**Exercise input**
(** [parseArray] reads the text of an array of good items back as these
    items, unless the array is the empty string alone, whose text "[]" is
    that of the empty array. *)
Lemma parseArray_joinComma (elements : list sConfValue) :
  Forall goodItem elements → elements ≠ [ofString []] →
  parseArray (lbracket :: joinComma (render <$> elements) ++ [rbracket]) = elements.
Proof.
  intros Hall Hne. rewrite parseArray_unfold, substr_inner.
  rewrite getlines_joinComma.
  - destruct elements as [|e rest]; [done|].
    inversion Hall as [|?? He Hrest]; subst.
    rewrite fmap_cons. cbn [fmap list_fmap].
    fold (itemValue (trimQuotes (trim (render e)))).
    rewrite goodItem_trimmed_item by done. f_equal.
    clear Hne Hall He. induction Hrest as [|x l Hx _ IH]; [done|].
    simpl. rewrite trim_space_cons.
    fold (itemValue (trimQuotes (trim (render x)))).
    rewrite goodItem_trimmed_item by done. f_equal. apply IH.
  - apply Forall_fmap. eapply Forall_impl; [exact Hall|]. by intros e (? & _).
  - intros Heq. apply Hne.
    destruct elements as [|e [|e' rest]]; [done| |done].
    inversion Hall as [|?? He _]; subst. destruct He as (_ & _ & _ & _ & Hnil).
    f_equal. apply Hnil. by injection Heq.
Qed.

Lemma plain_not_elem (c : ascii) (s : str) :
  c ∈ reserved → Forall (λ x, x ∉ reserved) s → c ∉ s.
Proof.
  intros Hc Hall Hin. rewrite Forall_forall in Hall. by apply (Hall c Hin).
Qed.

Lemma reserved_comma : comma ∈ reserved.
Proof. unfold reserved. set_solver. Qed.
Lemma reserved_semicolon : semicolon ∈ reserved.
Proof. unfold reserved. set_solver. Qed.
Lemma reserved_lbracket : lbracket ∈ reserved.
Proof. unfold reserved. set_solver. Qed.
Lemma reserved_rbracket : rbracket ∈ reserved.
Proof. unfold reserved. set_solver. Qed.
Lemma reserved_dquote : dquote ∈ reserved.
Proof. unfold reserved. set_solver. Qed.

Create HintDb reserved.
#[local] Hint Resolve reserved_comma reserved_semicolon reserved_lbracket
  reserved_rbracket reserved_dquote : reserved.

(** A reserved character does not occur in a plain string. *)
Ltac plain_excludes :=
  lazymatch goal with
  | |- _ ∉ _ => eapply plain_not_elem; [by eauto with reserved | eassumption]
  end.

(** A decidable statement about closed terms, by evaluation. *)
Ltac by_evaluation := apply (bool_decide_unpack _); vm_compute; exact I.

Lemma not_quoted_plain (s : str) : dquote ∉ s → ¬ quoted s.
Proof. intros Hn [t ->]. apply Hn. by left. Qed.

Lemma isArray_plain (s : str) : lbracket ∉ s → isArray s = false.
Proof.
  intros Hn. destruct (isArray s) eqn:E; [|done].
  apply isArray_head in E. destruct s as [|c s]; [done|].
  injection E as ->. exfalso. apply Hn. by left.
Qed.

Lemma render_array (text : str) (elements : list sConfValue) :
  render (SConfValue text elements Type_.Array)
  = lbracket :: joinComma (render <$> elements) ++ [rbracket].
Proof. done. Qed.

(** A plain, trimmed string is a good item. *)
Lemma goodItem_string (text : str) :
  Forall (λ c, c ∉ reserved) text → trim text = text → goodItem (ofString text).
Proof.
  intros Hplain Htrim. unfold goodItem. simpl render. split_and!.
  - plain_excludes.
  - by apply trimmed_trim.
  - apply not_quoted_plain. plain_excludes.
  - unfold itemValue. rewrite isArray_plain; [done|].
    plain_excludes.
  - by intros ->.
Qed.

(** An array of at most one good item, not the empty string alone, is a
    good item. *)
Lemma goodItem_array (elements : list sConfValue) :
  Forall goodItem elements → length elements ≤ 1 → elements ≠ [ofString []] →
  goodItem (ofArray elements).
Proof.
  intros Hall Hlen Hne. unfold goodItem, ofArray. rewrite render_array. split_and!.
  - destruct elements as [|e [|e' rest]]; [| |simpl in Hlen; lia].
    + simpl. intros Hin. apply elem_of_cons in Hin as [Hin|Hin]; [done|].
      apply elem_of_cons in Hin as [Hin|Hin]; [done|]. by apply elem_of_nil in Hin.
    + inversion Hall as [|?? (Hc & _) _]; subst. simpl.
      intros Hin. apply elem_of_cons in Hin as [Hin|Hin]; [done|].
      apply elem_of_app in Hin as [Hin|Hin]; [done|].
      apply elem_of_cons in Hin as [Hin|Hin]; [done|]. by apply elem_of_nil in Hin.
  - by apply trimmed_enclosed.
  - intros [t Ht]. discriminate Ht.
  - unfold itemValue. rewrite isArray_enclosed. unfold ofArray. f_equal.
    by apply parseArray_joinComma.
  - intros Hnil. discriminate Hnil.
Qed.

(** The elements of the arrays [parseLine] stores are good items when
    their strings are plain and tidy. *)
Lemma goodItem_element (e : sConfValue) :
  everyValue parsedNode true e → everyValue plainNode true e →
  everyValue tidyNode true e → goodItem e.
Proof.
  induction e as [text elements type IH] using sConfValue_nested_ind.
  intros [Hp Hps]%everyValue_unfold [Hc Hcs]%everyValue_unfold
    [Ht Hts]%everyValue_unfold.
  unfold parsedNode, plainNode, tidyNode in Hp, Hc, Ht. simpl in Hp, Hc, Ht.
  destruct type; try done.
  - destruct Hp as [-> Hnl]. by apply goodItem_string.
  - destruct Hp as [-> Hlen]. apply goodItem_array; [|by apply Hlen|done].
    rewrite Forall_forall in IH, Hps, Hcs, Hts |- *.
    intros x Hx. by apply IH; [|apply Hps|apply Hcs|apply Hts].
Qed.

(** ** The characters of a written value *)

Lemma everyValue_impl (P Q : bool → sConfValue → Prop) (nested : bool) (v : sConfValue) :
  (∀ n x, P n x → Q n x) → everyValue P nested v → everyValue Q nested v.
Proof.
  intros HPQ. revert nested.
  induction v as [text elements type IH] using sConfValue_nested_ind.
  intros nested [Hp Hps]%everyValue_unfold. apply everyValue_unfold.
  split; [by apply HPQ|].
  rewrite Forall_forall in IH, Hps |- *. intros x Hx. by apply IH, Hps.
Qed.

**Exercise brief**
The response is the exact set of lines from the one holding "intros [Hp Hps]%everyValue_unfold" through the last line of the material.

**Answer to the problem**
  intros [Hp Hps]%everyValue_unfold [Hc Hcs]%everyValue_unfold
    [Ht Hts]%everyValue_unfold.
  unfold parsedNode, plainNode, tidyNode in Hp, Hc, Ht. simpl in Hp, Hc, Ht.
  destruct type; try done.
  - destruct Hp as [-> Hnl]. by apply goodItem_string.
  - destruct Hp as [-> Hlen]. apply goodItem_array; [|by apply Hlen|done].
    rewrite Forall_forall in IH, Hps, Hcs, Hts |- *.
    intros x Hx. by apply IH; [|apply Hps|apply Hcs|apply Hts].
Qed.

(** ** The characters of a written value *)

Lemma everyValue_impl (P Q : bool → sConfValue → Prop) (nested : bool) (v : sConfValue) :
  (∀ n x, P n x → Q n x) → everyValue P nested v → everyValue Q nested v.
Proof.
  intros HPQ. revert nested.
  induction v as [text elements type IH] using sConfValue_nested_ind.
  intros nested [Hp Hps]%everyValue_unfold. apply everyValue_unfold.
  split; [by apply HPQ|].
  rewrite Forall_forall in IH, Hps |- *. intros x Hx. by apply IH, Hps.
Qed.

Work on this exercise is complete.